Published: March 05, 2018
Anyone au fait with openEHR knows the benefits of using its dual-modeling architecture to underpin an electronic health record. It is, after all what it was designed for. But I recently came across a paper which espoused the virtues of using openEHR as the basis for a data warehouse which made me think about the wider attributes of that underlying reference model.
The paper in question, Archetype-based data warehouse environment to enable the reuse of electronic health record data by Marco-Ruiz et al. (2015)1 reflects on a real world implementation of an openEHR based clinical decision support system in Norway. Their primary goal was to reuse data available in multiple different systems that unfortunately had been stored in legacy data formats. The challenge was to take this, transform it and then make it available for the successor to a disease surveillance system called SNOW.
The authors give a great overview of the principle problems with semantic interoperability, and the need for common syntax and clinical definitions. It also introduced me to the concept of the "impedance mismatch"2 that exists between the information model (i.e. the electronic health record) and the inference model. The latter is needed for decision support and data warehousing to understand clinical guidelines and protocols. An inference model is defined by Rector et al. as3
models that encapsulate knowledge needed to derive the conclusions, decisions, and actions that follow from what is stored.
SNOW facilitated some clever use cases to support microbiology teams.

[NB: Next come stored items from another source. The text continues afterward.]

Lemma has_char_app (c : ascii) (a b : string) :
  has_char c (a ++ b) = has_char c a || has_char c b.
Proof. induction a as [|x a IH]; simpl; [reflexivity | now rewrite IH, orb_assoc]. Qed.

Lemma has_char_mid (c : ascii) (a b : string) : has_char c (a ++ String c b) = true.
Proof. rewrite has_char_app. simpl. rewrite Ascii.eqb_refl. apply orb_true_r. Qed.

(** ** The [re.sub] scan *)

Lemma re_sub_go_skip (m : string -> option (nat * string)) (x s : string) :
  re_sub_go m (String.length x) (x ++ s) = re_sub_go m 0 s.
Proof. induction x as [|c x IH]; simpl; auto. Qed.

Lemma re_sub_go_pass (m : string -> option (nat * string)) (pre s : string) :
  (forall i, i < String.length pre -> m (drop_n i (pre ++ s)) = None) ->
  re_sub_go m 0 (pre ++ s) = pre ++ re_sub_go m 0 s.
Proof.
  induction pre as [|c pre IH]; intros H; [reflexivity|].
  simpl. pose proof (H 0 ltac:(simpl; lia)) as H0. simpl in H0. rewrite H0.
  f_equal. apply IH. intros i Hi. apply (H (S i)). simpl; lia.
Qed.

Lemma re_sub_call_go_skip (m : string -> option (nat * result string)) (x s : string) :
  re_sub_call_go m (String.length x) (x ++ s) = re_sub_call_go m 0 s.
Proof. induction x as [|c x IH]; simpl; auto. Qed.

Lemma re_sub_call_go_pass (m : string -> option (nat * result string)) (pre s : string) :
  (forall i, i < String.length pre -> m (drop_n i (pre ++ s)) = None) ->
  re_sub_call_go m 0 (pre ++ s) = fmap (fun r => pre ++ r) (re_sub_call_go m 0 s).
Proof.
  induction pre as [|c pre IH]; intros H.
  - simpl. destruct (re_sub_call_go m 0 s); reflexivity.
  - simpl. pose proof (H 0 ltac:(simpl; lia)) as H0. simpl in H0. rewrite H0.
    rewrite IH by (intros i Hi; apply (H (S i)); simpl; lia).
    destruct (re_sub_call_go m 0 s); reflexivity.
Qed.

Lemma re_sub_go_head (m : string -> option (nat * string)) (x s r : string) :
  x <> EmptyString -> m (x ++ s) = Some (String.length x, r) ->
  re_sub_go m 0 (x ++ s) = r ++ re_sub_go m 0 s.
Proof.
  destruct x as [|c x]; intros Hx Hm; [congruence|].
  simpl in Hm |- *. rewrite Hm. f_equal.
  replace (S (String.length x) - 1) with (String.length x) by lia.
  apply re_sub_go_skip.
Qed.

Lemma re_sub_call_go_head (m : string -> option (nat * result string)) (x s : string)
  (r : result string) :
  x <> EmptyString -> m (x ++ s) = Some (String.length x, r) ->
  re_sub_call_go m 0 (x ++ s) = (r' <- r ;; rest <- re_sub_call_go m 0 s ;; Ok (r' ++ rest)).
Proof.
  destruct x as [|c x]; intros Hx Hm; [congruence|].
  simpl in Hm |- *. rewrite Hm.
  replace (S (String.length x) - 1) with (String.length x) by lia.
  rewrite re_sub_call_go_skip. reflexivity.
Qed.

(** Positions before the first occurrence of [p] in [pre ++ p] do not start
    an occurrence of [p], whatever follows [pre ++ p]. *)
Lemma first_occurrence_before (p pre s : string) (i : nat) :
  find p (pre ++ p) = Some (String.length pre) -> i < String.length pre ->
  startswith p (drop_n i (pre ++ p ++ s)) = false.
Proof.
  intros Hf Hi.
  rewrite drop_n_app_le by lia. rewrite <- sapp_assoc.
  rewrite startswith_app_long by (rewrite slength_app, slength_drop_n; lia).
  rewrite <- drop_n_app_le by lia.
  apply (proj2 (find_first _ _ _ Hf)); exact Hi.
Qed.

Lemma startswith_refl (p : string) : startswith p p = true.
Proof. rewrite <- (sapp_nil_r p) at 2. apply startswith_app. Qed.

(** ** Non-greedy matching up to a closing marker *)


Lemma border_free_spec (p : string) : border_free p = true -> border_free_prop p.
Proof.
  unfold border_free, border_free_prop. intros H x u w Hx Hu E1 E2.
  rewrite forallb_forall in H. specialize (H (String.length x)).
  assert (Hd : drop_n (String.length x) p = u) by (rewrite E1; apply drop_n_app).
  assert (Hs : startswith u p = true) by (rewrite E2; apply startswith_app).
  rewrite Hd, Hs in H. simpl in H.
  assert (Hin : In (String.length x) (seq 1 (String.length p - 1))).
  { apply in_seq. rewrite E1, slength_app.
    destruct x as [|a x]; [congruence|]. destruct u as [|b u]; [congruence|].
    simpl; lia. }
  specialize (H Hin). discriminate.
Qed.
(* ===== verification/Effects.v ===== *)
(** * Programs that interact with the world

    A function of the sources that reads the clock, runs a SQL statement,
    makes an HTTP request or locks a mutex is a [prog]: a finite tree whose
    nodes are the operations it performs, each continued with the value the
    world answered.  The signature of the operations is a parameter, so a
    package is modelled over the operations it uses alone. *)

From S2P Require Import Prelude.

(** ** Signatures and programs *)

Record sig : Type := Sig { op : Type; res : op → Type }.

Inductive prog (S : sig) (A : Type) : Type :=
| Ret (a : A)
| Vis (o : op S) (k : res S o → prog S A).
Arguments Ret {S A} _.
Arguments Vis {S A} _ _.

Fixpoint pbind {S A B} (f : A → prog S B) (p : prog S A) : prog S B :=
  match p with
  | Ret a => f a
  | Vis o k => Vis o (λ x, pbind f (k x))
  end.

Definition perform {S} (o : op S) : prog S (res S o) := Vis o Ret.

(** [v, err := call(); if err != nil { return err }]. *)
Definition pbind_result {S E A B} (f : A → prog S (result E B)) (p : prog S (result E A)) :
  prog S (result E B) :=
  pbind (λ r, match r with Ok a => f a | Err e => Ret (Err e) end) p.

Notation "'do' x '<-' p ';;' k" := (pbind (fun x => k) p)
  (at level 10, x pattern, p at level 99, k at level 200) : go_scope.
Notation "'do?' x '<-' p ';;' k" := (pbind_result (fun x => k) p)
  (at level 10, x pattern, p at level 99, k at level 200) : go_scope.

(** ** Runs: what a program did and returned *)

(** One operation and its answer. *)
Record event (S : sig) : Type := Ev { ev_op : op S; ev_res : res S ev_op }.
Arguments Ev {S} _ _.
Arguments ev_op {S} _.
Arguments ev_res {S} _.

(** [runs p tr a]: with the world answering as in [tr], [p] returns [a]. *)
Fixpoint runs {S A} (p : prog S A) (tr : list (event S)) (a : A) : Prop :=
  match p with
  | Ret a' => tr = [] ∧ a = a'
  | Vis o k => ∃ x tr', tr = Ev o x :: tr' ∧ runs (k x) tr' a
  end.

(** [steps p tr q]: after performing [tr], what is left of [p] is [q]. *)
Inductive steps {S A} : prog S A → list (event S) → prog S A → Prop :=
| steps_refl p : steps p [] p
| steps_snoc p tr o k x : steps p tr (Vis o k) → steps p (tr ++ [Ev o x]) (k x).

Based on certain factors, staff were able to order additional tests for infectious diseases such as Norovirus if they believed that there was the beginning of an epidemic or some form of outbreak.
But the underlying architecture was problematic and a standards based approach was sought. Traditional clinical information systems were not usually structured in a way that supported ad-hoc queries (with accompanying services), but of course openEHR is different thanks to the Archetype Query Language (AQL). This is part of the reason why the new data warehouse architecture was based on the openEHR standard.
The authors used LinkEHR as their "normalization platform" to transform data from the legacy source to the target archetype structures. Marand's Think!EHR was used for the persistent clinical data repository (CDR).
One of the interesting points they make is the importance of the clinical modeling. In most cases when looking to migrate legacy data, an Extract, Transform and Load (ETL) process is carried out. These steps refer to firstly getting the legacy data out, then converting it to some format or structure that fits the new system, and finally getting loaded into the new repository. But Marco-Ruiz and friends added modeling to the first stage of proceedings.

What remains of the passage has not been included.